(** * Password audit (lab1_password_audit.py): a shallow embedding

    The Python module scores a password against personal data (name, surname,
    date of birth) and against generic complexity heuristics.  This file
    embeds its functions as Rocq functions and proves the properties of the
    specification about them.

    Data model.
    - A Python [str] is a sequence of Unicode code points: [list N].
    - Python's character tables ([str.isspace], [str.islower], [str.lower],
      the regular expression classes [\s] and [\d], [int]) are fixed here on
      the ASCII range, where CPython's behaviour is a short table, and are
      taken from a parameter of class [Unicode] on every other code point.
      Every theorem holds for every such parameter.
    - [ValueError], raised by [datetime.strptime], is the one exception the
      analysis can meet (the string methods, [re.sub] and [re.search] with
      their fixed patterns, [len], [sorted] on strings and the f-strings
      raise nothing); fallible code returns an [outcome].
    - [main] is a command on a console (the lines to read, the texts
      written); [input] raises [EOFError] when no line is left.

    The specification calls [analyze_password] analyze,
    [extract_birth_tokens] extractBirthTokens, [has_sequences] hasSequence,
    [char_classes] classify and the [ValueError] of a date that does not
    parse InvalidDateFormat. *)

From Stdlib Require Import NArith ZArith String Ascii List Bool Lia.
From stdpp Require Import gmap sorting.

Open Scope N_scope.

(** ** Strings *)

Abbreviation str := (list N).

(** A literal of the source, read as its sequence of (ASCII) code points. *)
Definition py (s : string) : str := map N_of_ascii (list_ascii_of_string s).

(** CPython's tables on the ASCII range (code points below 128). *)
Definition ascii_isspace (c : N) : bool :=
  ((9 <=? c) && (c <=? 13)) || ((28 <=? c) && (c <=? 32)).
Definition ascii_islower (c : N) : bool := (97 <=? c) && (c <=? 122).
Definition ascii_isupper (c : N) : bool := (65 <=? c) && (c <=? 90).
Definition ascii_isdigit (c : N) : bool := (48 <=? c) && (c <=? 57).
Definition ascii_isalnum (c : N) : bool :=
  ascii_islower c || ascii_isupper c || ascii_isdigit c.
Definition ascii_tolower (c : N) : N := if ascii_isupper c then c + 32 else c.

(** The Unicode character database outside ASCII.  [uni_lower s i c] is the
    lowercase expansion of the character [c] standing at index [i] of [s]
    ([str.lower] may map one character to several, and the capital sigma by
    its context).  A decimal digit has a value below ten and is no white
    space. *)
Class Unicode := {
  uni_isspace : N → bool;
  uni_islower : N → bool;
  uni_isupper : N → bool;
  uni_isdigit : N → bool;
  uni_isalnum : N → bool;
  uni_decimal : N → option N;
  uni_lower : str → nat → N → str;
  uni_decimal_lt : ∀ c v, uni_decimal c = Some v → v < 10;
  uni_decimal_not_space : ∀ c v, uni_decimal c = Some v → uni_isspace c = false
}.
(** X8. Whenever [create_line] returns, the width of the strip before the
    final resize differs from the requested [width] by at most half a pixel
    per pasted image: the only drift is the rounding of each crop width. *)
Theorem strip_width_drift
    rand decode fuel image_data width line_height ratio_delta scale_method
    k line iters k' :
  create_line rand decode fuel image_data width line_height ratio_delta
    scale_method k = Ok (line, iters, k') ->
  exists strip,
    line = Resize strip (width, line_height) scale_method
    /\ let n := Z.of_nat (List.length (pastes strip)) in
       - n <= 2 * (img_width strip - width) <= n.
Proof.
  intro H. apply create_line_inv in H.
  destruct H as (b & sel & nr & imgs & Hsel & Hnr & Himgs & ->).
  eexists. split; [reflexivity|].
  match goal with
  | |- context [paste_images ?l ?x imgs] =>
      destruct (paste_images_spec imgs l x) as (_ & Hs & ps & Hp & Hf & _)
  end.
  cbn [img_size pastes app] in Hs, Hp.
  set (strip := paste_images _ _ _) in *.
  assert (Hw : img_width strip = Py.isum (map img_width imgs))
    by (unfold img_width; now rewrite Hs).
  cbv zeta. rewrite Hw, Hp. clear Hw Hs Hp strip.
  apply select_ratios_inv in Hsel. destruct Hsel as [Hb Hsel].
  apply bounds_inv in Hb. destruct Hb as (Hh & _ & _ & HR & _ & _).
  apply select_inv in Hsel; [|now left].
  destruct Hsel as (Hne & Hpos & Hlo & _).
  apply new_ratios_inv in Hnr. destruct Hnr as [->|[HC Hnr]]; [congruence|].
  apply resize_images_sizes in Himgs. cbn [skipn] in Himgs.
  rewrite firstn_all2 in Himgs by (rewrite Hnr, length_map; lia).
  assert (Hws : map img_width imgs
                = map (fun r => Py.round (inject_Z line_height * r)) nr).
  { unfold img_width. rewrite <- (map_map img_size fst), Himgs, map_map.
    reflexivity. }
  assert (Hlen : List.length ps = List.length nr).
  { rewrite <- (length_map fst ps), Hf, <- (length_map img_width imgs), Hws.
    now rewrite length_map. }
  rewrite Hws, Hlen.
  destruct (rounded_sum_drift line_height nr) as [D1 D2]. cbv zeta in D1, D2.
  assert (E : (inject_Z line_height * Py.sum nr == inject_Z width)%Q).
  { rewrite Hnr, corrected_sum by exact HC. rewrite HR. field. exact Hh. }
  rewrite E in D1, D2.
  set (sw := Py.isum _) in *. set (n := Z.of_nat (List.length nr)) in *.
  assert (Q1 : (inject_Z (- n) <= inject_Z (2 * (sw - width)))%Q).
  { unfold Z.sub.
    rewrite inject_Z_opp, inject_Z_mult, inject_Z_plus, inject_Z_opp.
    change (inject_Z 2) with 2%Q. lra. }
  assert (Q2 : (inject_Z (2 * (sw - width)) <= inject_Z n)%Q).
  { unfold Z.sub. rewrite inject_Z_mult, inject_Z_plus, inject_Z_opp.
    change (inject_Z 2) with 2%Q. lra. }
  unfold Qle in Q1, Q2. cbn [Qnum Qden inject_Z] in Q1, Q2. lia.
Qed.

Lemma strip_width_drift_witness :
  exists strip,
    Resize
      (Paste
         (Paste (New "RGB" (200, 100))
            (Resize (Crop (Open "a.jpg" (30, 20)) (5, 0, 25, 20)) (100, 100)
               LANCZOS) (0, 0))
         (Resize (Crop (Open "b.jpg" (30, 20)) (5, 0, 25, 20)) (100, 100)
            LANCZOS) (100, 0))
      (200, 100) LANCZOS
    = Resize strip (200, 100) LANCZOS
    /\ let n := Z.of_nat (List.length (pastes strip)) in
       - n <= 2 * (img_width strip - 200) <= n.
Proof.
  apply (strip_width_drift Sample.draws Sample.decode 10 Sample.squares
           200 100 Sample.tolerance LANCZOS 0%nat _ 1 2%nat).
  reflexivity.
Defined.

(** ** The crop box *)

Lemma Qhalf (x : Q) : (x / 2 == x * (1 # 2))%Q.
Proof. field. Qed.

Lemma rounded_half (x : Q) (n : Z) :
  (0 <= x)%Q -> (x < inject_Z n * (1 # 2))%Q ->
  0 <= Py.round x /\ 2 * Py.round x <= n.
Proof.
  intros H0 Hn. destruct (round_error x) as [R1 R2].
  set (z := Py.round x) in *.
  assert (Q1 : (inject_Z (-1) <= inject_Z (2 * z))%Q).
  { rewrite inject_Z_mult. change (inject_Z 2) with 2%Q.
    change (inject_Z (-1)) with (-1 # 1)%Q. lra. }
  assert (Q2 : (inject_Z (2 * z) < inject_Z (n + 1))%Q).
  { rewrite inject_Z_mult, inject_Z_plus. change (inject_Z 2) with 2%Q.
    change (inject_Z 1) with 1%Q. lra. }
  unfold Qle in Q1. unfold Qlt in Q2. cbn [Qnum Qden inject_Z] in Q1, Q2. lia.
Qed.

» What to do:
Each line from the top of the data, up to and including the line that contains "- [main] is", should be set down exactly.

» Exercise output:
(** * Password audit (lab1_password_audit.py): a shallow embedding

    The Python module scores a password against personal data (name, surname,
    date of birth) and against generic complexity heuristics.  This file
    embeds its functions as Rocq functions and proves the properties of the
    specification about them.

    Data model.
    - A Python [str] is a sequence of Unicode code points: [list N].
    - Python's character tables ([str.isspace], [str.islower], [str.lower],
      the regular expression classes [\s] and [\d], [int]) are fixed here on
      the ASCII range, where CPython's behaviour is a short table, and are
      taken from a parameter of class [Unicode] on every other code point.
      Every theorem holds for every such parameter.
    - [ValueError], raised by [datetime.strptime], is the one exception the
      analysis can meet (the string methods, [re.sub] and [re.search] with
      their fixed patterns, [len], [sorted] on strings and the f-strings
      raise nothing); fallible code returns an [outcome].
    - [main] is a command on a console (the lines to read, the texts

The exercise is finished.